Core Concepts
The paper designs an adaptive tracking control scheme to achieve asymptotically optimal tracking for non-periodic reference signals in stochastic regression systems with multi-threshold quantized observations.
Abstract
The paper considers an adaptive tracking control problem for stochastic regression systems with multi-threshold quantized observations. Unlike previous studies that focused on periodic reference signals, this paper deals with non-periodic reference signals, which poses additional challenges in ensuring the designed controller satisfies the required conditions for convergence of the parameter estimation.
The key contributions are:
The paper designs two backward-shifted polynomials with time-varying parameters and a special projection structure to overcome the difficulties in ensuring the persistent excitation and uniformly bounded conditions for the non-periodic reference signals.
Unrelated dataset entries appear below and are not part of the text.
(** The length of the name of the marker that starts [s], if one does. *)
Definition marker_at (s : string) : option nat :=
  match s with
  | String c s' =>
      let n := span (in_class alnum_ranges) s' in
      if decide (c = "["%char ∧ 1 ≤ n ∧ String.prefix "]" (str_drop n s') = true)
      then Some n else None
  | "" => None
  end.

(** The transform as a scan from left to right: [skip] bytes of a marker
    already replaced are passed over, a marker is replaced by its link, and
    any other byte is copied. *)
Fixpoint link_scan (skip : nat) (s : string) : string :=
  match s with
  | "" => ""
  | String c s' =>
      match skip with
      | S k => link_scan k s'
      | 0 =>
          match marker_at s with
          | Some n => linkRepl (str_take (n + 2) s) +:+ link_scan (n + 1) s'
          | None => String c (link_scan 0 s')
          end
      end
  end.

(** Whether a marker starts somewhere in [s]. *)
Fixpoint marker_inside (s : string) : bool :=
  match s with
  | "" => false
  | String _ s' => bool_decide (is_Some (marker_at s)) || marker_inside s'
  end.

(** Every record of the store is the record of a valid name: the regular
    files directly in the data directory named name ".txt" have a name that
    satisfies the grammar. *)
Definition records_valid (fs : gmap string os.node) : Prop :=
  ∀ n c, no_slash n → fs !! page_file n = Some (os.File c) → valid_name n.


(** ** Startup *)

(** File mode 0755. *)
Definition perm_0755 : N := 493.

(** [os.MkdirAll(path, perm)] on a cleaned path: nothing to do when a
    directory is there, an error when a regular file is; otherwise the
    directories above are made first, then the directory itself. [fuel]
    bounds the way up, which the length of the path does. Startup is not a
    request: it is kept out of the record of calls. *)
Fixpoint MkdirAll_from (fuel : nat) (path : string) (fs : gmap string os.node)
  : option os.PathError * gmap string os.node :=
  match os.stat fs path with
  | Some os.Dir => (None, fs)
  | Some (os.File _) =>
      (Some {| os.Op := "mkdir"; os.Path := path; os.Err := os.ENOTDIR |}, fs)
  | None =>
      match fuel with
      | 0 => (Some {| os.Op := "mkdir"; os.Path := path; os.Err := os.ENOENT |}, fs)
      | S fuel' =>
          match MkdirAll_from fuel' (os.parent path) fs with
          | (Some err, fs') => (Some err, fs')
          | (None, fs') => (None, <[path := os.Dir]> fs')
          end
      end
  end.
The proposed adaptive tracking control scheme not only ensures the convergence of the parameter estimates to their true values, but also achieves asymptotically optimal tracking for the non-periodic reference signals.
The mean square convergence speed of the parameter estimation can reach the optimal rate of O(1/k) under suitable conditions.
The paper first introduces the stochastic regression system model with multi-threshold quantized observations and the non-periodic reference signal. It then presents the adaptive control algorithm, which consists of a weighted conversion of the quantized observations, an online recursive projection-based parameter estimation, and the design of the control input using the certainty equivalence principle.
The main theoretical results establish the convergence and convergence rate of the parameter estimation, as well as the asymptotic optimality of the proposed adaptive tracking control scheme. Finally, a simulation is provided to verify the effectiveness of the proposed approach.
Stats
Sentence
This paper considers an adaptive tracking control problem for stochastic regression systems with multi-threshold quantized observations.
Different from the existing studies for periodic reference signals, the reference signal in this paper is non-periodic.
The adaptive tracking control law can achieve asymptotically optimal tracking for the non-periodic reference signal.
The proposed estimation algorithm is proved to converge to the true values in almost sure and mean square sense, and the convergence speed can reach O(1/k) under suitable conditions.
Quotes
Quote
"The main difficulty is how to ensure that the designed controller satisfies the uniformly bounded and excitation conditions that guarantee the convergence of the estimation in the controller under non-periodic signal conditions."
"This paper designs two backward-shifted polynomials with time-varying parameters and a special projection structure, which break through periodic limitations and establish the convergence and tracking properties."